# Data shown
(** Memory outside the tables, in frames that were free when the operation began. *)
Lemma evolves_data T s0 s m' :
  evolves T s0 s -> same_tables (mem s) m' (cr3 s) ->
  (forall a, ~ fa_free (pmm s0) (frame_of a) -> word m' a = word (mem s) a) ->
  evolves T s0 (set_mem m' s).
Proof.
  intros Hev Hs Hw. pose proof (ev_cr3 _ _ _ Hev) as Hc.
  assert (forall x, is_table (set_mem m' s) x <-> is_table s x) as Hit.
  { intros x. unfold is_table. simpl. split; intros (q & Hq & Hx); exists q; (split; [done|]).
    - by rewrite <- (same_table_at _ _ _ Hs).
    - by rewrite (same_table_at _ _ _ Hs). }
  destruct Hev as [? ? ? [Hsp Hfa Hfr] Ht Hn Hwalk Hf Hl Hm]. split; simpl; auto.
  - split; simpl; [by eapply same_space_ok|done|]. intros f Hx. apply Hfr. by apply Hit.
  - intros q f Hq Hx. rewrite <- Hc. rewrite (same_table_at _ _ _ Hs) by done. rewrite Hc. auto.
  - intros f Hx. apply Hn. by apply Hit.
  - intros page Hp HT. rewrite <- Hc. rewrite (same_ref_walk _ _ _ Hs) by done. rewrite Hc. auto.
  - intros p i e Hp. rewrite <- Hc. rewrite (same_ent _ _ _ Hs) by eauto with wolffia.
    rewrite Hc. auto.
  - intros a H1 H2. rewrite Hw by done. auto.
Qed.

(** The loop of [memset_volatile_64bit] over a mapped, writable page. *)
Lemma memset_steps s page e l :
  space_ok (mem s) (cr3 s) -> page_ok page -> small_mapping (mem s) (cr3 s) page e ->
  ~ is_table s (e_addr e) -> e_writable e || negb (cr0_wp s) = true -> Forall idx l ->
  let m' := foldl (fun m i => <[e_addr e + 8 * i := 0]> m) (mem s) l in
  for_each l (fun i => vwrite64 (number page * 4096 + 8 * i) 0) s = Ret (tt, set_mem m' s) /\
  same_tables (mem s) m' (cr3 s).
Proof.
  intros Hok Hp Hm Hnt Hw Hl. revert s Hok Hm Hnt Hw.
  induction Hl as [|i l Hi Hl IH]; intros s Hok Hm Hnt Hw m'.
  { split; [by destruct s|]. by intros q h j _ _ _. }
  set (m1 := <[e_addr e + 8 * i := 0]> (mem s)).
  assert (same_tables (mem s) m1 (cr3 s)) as Hs1.
  { apply same_tables_write; [apply Hok|apply e_addr_range|done|].
    intros q Hq Hc. apply Hnt. by exists q. }
  assert (vwrite64 (number page * 4096 + 8 * i) 0 s = Ret (tt, set_mem m1 s)) as Hstep.
  { unfold vwrite64. rewrite (mmu_small _ _ page e) by (done || (unfold idx in Hi; lia)).
    by rewrite Hw. }
  destruct (IH (set_mem m1 s)) as [E Hs2].
  - by eapply same_space_ok.
  - unfold small_mapping. simpl. rewrite (same_ref_walk _ _ _ Hs1); [done|apply Hp].
  - intros (q & Hq & Hc). simpl in Hc. apply Hnt. exists q. split; [done|].
    by rewrite <- (same_table_at _ _ _ Hs1).
  - done.
  - split; [|by eapply same_tables_trans].
    cbn [for_each]. rewrite (bind_ret _ _ _ _ _ Hstep). exact E.
Qed.
(* ===== verification/PagingTheorems.v ===== *)
(** The properties of the page tables and the [Mapper] ([paging.rs],
    [page_map.rs]), and concrete instances of them. *)
From S2P Require Import Prelude Crates Machine FrameAlloc Paging Layout PageMap.
From S2P Require Import AddressSpace PagingLemmas PageMapLemmas MapperLemmas UnmapLemmas.
From S2P Require Import BootstrapHeap Friendly FriendlyExample PhysicalAllocator AllocatorTheorems.

Section theorems.
Context `{B : Build} `{X : X86_64Crate} `{F : BitflagsCrate}.
Context {P : Type} `{FA : FrameAllocator P} `{FS : !FrameAllocatorSpec P}.
Implicit Types s : machine P.

(** C19: the recursive mapping works. For a table reached from the P4 table by the
    indices [p], its virtual address [tva p] is translated by the MMU to the frame
    that holds it, and [next_table_addr] on entry [i] gives the virtual address of
    the next table exactly when the entry is present and not huge. *)
Theorem recursive_window_correct s p f i :
  rec_ok (mem s) (cr3 s) -> Forall idx p -> (length p <= 2)%nat -> idx i ->
  table_at (mem s) (cr3 s) p = Some f ->
  (forall off, 0 <= off < 4096 ->
     fst <$> mmu_walk (mem s) (cr3 s) (tva p + off) = Some (f + off)) /\
  next_table_addr (tva p) i s =
    Ret (if e_present (entry_at (mem s) f i) && negb (e_huge (entry_at (mem s) f i))
         then Some (tva (p ++ [i])) else None, s).
Proof.
  intros Hr Hp Hl Hi Hf. split.
  - intros off Ho. rewrite (mmu_walk_tva _ _ Hr p f off) by (done || lia). done.
  - rewrite (next_table_addr_spec s p f i) by done. unfold next_frame. by destruct (_ && _).
Qed.

(** C16: [walk_page_table] is the translation the MMU performs. It changes nothing,
    computes the reference walk of the physical tables, and whenever it does not
    panic (on a 1 GiB or misaligned 2 MiB page) the physical address it gives for an
    address of the page is the one the MMU uses, with [None] for a page fault. *)
Theorem walk_page_table_correct s va :
  rec_ok (mem s) (cr3 s) -> 0 <= va -> canonical va = true ->
  walk_page_table (containing_address va) s =
    returning (ref_walk (mem s) (cr3 s) (containing_address va)) s /\
  forall r s', walk_page_table (containing_address va) s = Ret (r, s') ->
    s' = s /\ fst <$> mmu_walk (mem s) (cr3 s) va = translation r va.
Proof.
  intros Hr Hva Hc. rewrite walk_page_table_ref by done. split; [done|]. intros r s'.
  destruct (ref_walk _ _ _) as [r'|w] eqn:E; [|done]. intros [= -> <-].
  split; [done|]. by apply ref_walk_mmu.
Qed.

# What to do
Restate the records above exactly.

# Result
(** Memory outside the tables, in frames that were free when the operation began. *)
Lemma evolves_data T s0 s m' :
  evolves T s0 s -> same_tables (mem s) m' (cr3 s) ->
  (forall a, ~ fa_free (pmm s0) (frame_of a) -> word m' a = word (mem s) a) ->
  evolves T s0 (set_mem m' s).
Proof.
  intros Hev Hs Hw. pose proof (ev_cr3 _ _ _ Hev) as Hc.
  assert (forall x, is_table (set_mem m' s) x <-> is_table s x) as Hit.
  { intros x. unfold is_table. simpl. split; intros (q & Hq & Hx); exists q; (split; [done|]).
    - by rewrite <- (same_table_at _ _ _ Hs).
    - by rewrite (same_table_at _ _ _ Hs). }
  destruct Hev as [? ? ? [Hsp Hfa Hfr] Ht Hn Hwalk Hf Hl Hm]. split; simpl; auto.
  - split; simpl; [by eapply same_space_ok|done|]. intros f Hx. apply Hfr. by apply Hit.
  - intros q f Hq Hx. rewrite <- Hc. rewrite (same_table_at _ _ _ Hs) by done. rewrite Hc. auto.
  - intros f Hx. apply Hn. by apply Hit.
  - intros page Hp HT. rewrite <- Hc. rewrite (same_ref_walk _ _ _ Hs) by done. rewrite Hc. auto.
  - intros p i e Hp. rewrite <- Hc. rewrite (same_ent _ _ _ Hs) by eauto with wolffia.
    rewrite Hc. auto.
  - intros a H1 H2. rewrite Hw by done. auto.
Qed.

(** The loop of [memset_volatile_64bit] over a mapped, writable page. *)
Lemma memset_steps s page e l :
  space_ok (mem s) (cr3 s) -> page_ok page -> small_mapping (mem s) (cr3 s) page e ->
  ~ is_table s (e_addr e) -> e_writable e || negb (cr0_wp s) = true -> Forall idx l ->
  let m' := foldl (fun m i => <[e_addr e + 8 * i := 0]> m) (mem s) l in
  for_each l (fun i => vwrite64 (number page * 4096 + 8 * i) 0) s = Ret (tt, set_mem m' s) /\
  same_tables (mem s) m' (cr3 s).
Proof.
  intros Hok Hp Hm Hnt Hw Hl. revert s Hok Hm Hnt Hw.
  induction Hl as [|i l Hi Hl IH]; intros s Hok Hm Hnt Hw m'.
  { split; [by destruct s|]. by intros q h j _ _ _. }
  set (m1 := <[e_addr e + 8 * i := 0]> (mem s)).
  assert (same_tables (mem s) m1 (cr3 s)) as Hs1.
  { apply same_tables_write; [apply Hok|apply e_addr_range|done|].
    intros q Hq Hc. apply Hnt. by exists q. }
  assert (vwrite64 (number page * 4096 + 8 * i) 0 s = Ret (tt, set_mem m1 s)) as Hstep.
  { unfold vwrite64. rewrite (mmu_small _ _ page e) by (done || (unfold idx in Hi; lia)).
    by rewrite Hw. }
  destruct (IH (set_mem m1 s)) as [E Hs2].
  - by eapply same_space_ok.
  - unfold small_mapping. simpl. rewrite (same_ref_walk _ _ _ Hs1); [done|apply Hp].
  - intros (q & Hq & Hc). simpl in Hc. apply Hnt. exists q. split; [done|].
    by rewrite <- (same_table_at _ _ _ Hs1).
  - done.
  - split; [|by eapply same_tables_trans].
    cbn [for_each]. rewrite (bind_ret _ _ _ _ _ Hstep). exact E.
Qed.
(* ===== verification/PagingTheorems.v ===== *)
(** The properties of the page tables and the [Mapper] ([paging.rs],
    [page_map.rs]), and concrete instances of them. *)
From S2P Require Import Prelude Crates Machine FrameAlloc Paging Layout PageMap.
From S2P Require Import AddressSpace PagingLemmas PageMapLemmas MapperLemmas UnmapLemmas.
From S2P Require Import BootstrapHeap Friendly FriendlyExample PhysicalAllocator AllocatorTheorems.

Section theorems.
Context `{B : Build} `{X : X86_64Crate} `{F : BitflagsCrate}.
Context {P : Type} `{FA : FrameAllocator P} `{FS : !FrameAllocatorSpec P}.
Implicit Types s : machine P.

(** C19: the recursive mapping works. For a table reached from the P4 table by the
    indices [p], its virtual address [tva p] is translated by the MMU to the frame
    that holds it, and [next_table_addr] on entry [i] gives the virtual address of
    the next table exactly when the entry is present and not huge. *)
Theorem recursive_window_correct s p f i :
  rec_ok (mem s) (cr3 s) -> Forall idx p -> (length p <= 2)%nat -> idx i ->
  table_at (mem s) (cr3 s) p = Some f ->
  (forall off, 0 <= off < 4096 ->
     fst <$> mmu_walk (mem s) (cr3 s) (tva p + off) = Some (f + off)) /\
  next_table_addr (tva p) i s =
    Ret (if e_present (entry_at (mem s) f i) && negb (e_huge (entry_at (mem s) f i))
         then Some (tva (p ++ [i])) else None, s).
Proof.
  intros Hr Hp Hl Hi Hf. split.
  - intros off Ho. rewrite (mmu_walk_tva _ _ Hr p f off) by (done || lia). done.
  - rewrite (next_table_addr_spec s p f i) by done. unfold next_frame. by destruct (_ && _).
Qed.

(** C16: [walk_page_table] is the translation the MMU performs. It changes nothing,
    computes the reference walk of the physical tables, and whenever it does not
    panic (on a 1 GiB or misaligned 2 MiB page) the physical address it gives for an
    address of the page is the one the MMU uses, with [None] for a page fault. *)
Theorem walk_page_table_correct s va :
  rec_ok (mem s) (cr3 s) -> 0 <= va -> canonical va = true ->
  walk_page_table (containing_address va) s =
    returning (ref_walk (mem s) (cr3 s) (containing_address va)) s /\
  forall r s', walk_page_table (containing_address va) s = Ret (r, s') ->
    s' = s /\ fst <$> mmu_walk (mem s) (cr3 s) va = translation r va.
Proof.
  intros Hr Hva Hc. rewrite walk_page_table_ref by done. split; [done|]. intros r s'.
  destruct (ref_walk _ _ _) as [r'|w] eqn:E; [|done]. intros [= -> <-].
  split; [done|]. by apply ref_walk_mmu.
Qed.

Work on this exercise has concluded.